[Saved entries]
☆ ☆ ☆

(** * SafetySnap: the rule-based PPE detection pipeline

    A shallow embedding of [backend/src/detection.js] (the module the upload
    route imports) and of the earlier detection module that the repository
    still carries next to it (the union-merging Merger, the per-class limiter,
    the filename fallback and the feature-vector scorers), followed by the
    code around them: the upload handler of [backend/src/routes/images.js]
    and what the Analytics and Result pages of the frontend compute from the
    detections.

    Number model.  Integers [Z] stand for pixel channels, image dimensions
    and loop counters.  A field of a detection (a confidence, a box
    coordinate) is a rational [Q]: the exact value of the double that the
    code holds, or the quotient of two integers that the code divides, whose
    double is the nearest one.  Where the code decides by a computed number
    (the overlap of two boxes, the weighted sums and the shape, colour and
    pattern measures of the window scorers of [detection.js], the helmet
    scorer of the earlier module, the digits of the detection hash) the
    arithmetic is IEEE 754 binary64, round to nearest even, through the
    module [Double].  Elsewhere (box coordinates, pixel shares, the
    remaining scorers of the earlier module) the arithmetic is the exact one
    on [Q], from which the doubles of the code differ in their last bits.
    Records that the code passes along unchanged are compared with Leibniz
    equality; numbers computed exactly with [==] on [Q]. *)

From Stdlib Require Import ZArith QArith Qround Qminmax Qabs Lqa Lia.
From Stdlib Require Import List String Ascii Bool DecimalString Sorted Permutation.
From Stdlib Require Import SpecFloat DecimalPos DecimalN.
From stdpp Require Import base decidable list gmap sets.
Import ListNotations.

Local Open Scope Q_scope.

(** Integers are used as numbers without ceremony, as in the source. *)
#[local] Coercion inject_Z : Z >-> Q.

(** ** JavaScript numeric primitives *)

Module Js.

(** [a < b] as the boolean the code branches on. *)
Definition ltb (a b : Q) : bool := negb (Qle_bool b a).
Definition leb (a b : Q) : bool := Qle_bool a b.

☆ ☆ ☆

## [Task to complete]
From the data above, show each line that contains "upload".

## [Task solution]
    A shallow embedding of [backend/src/detection.js] (the module the upload
    code around them: the upload handler of [backend/src/routes/images.js]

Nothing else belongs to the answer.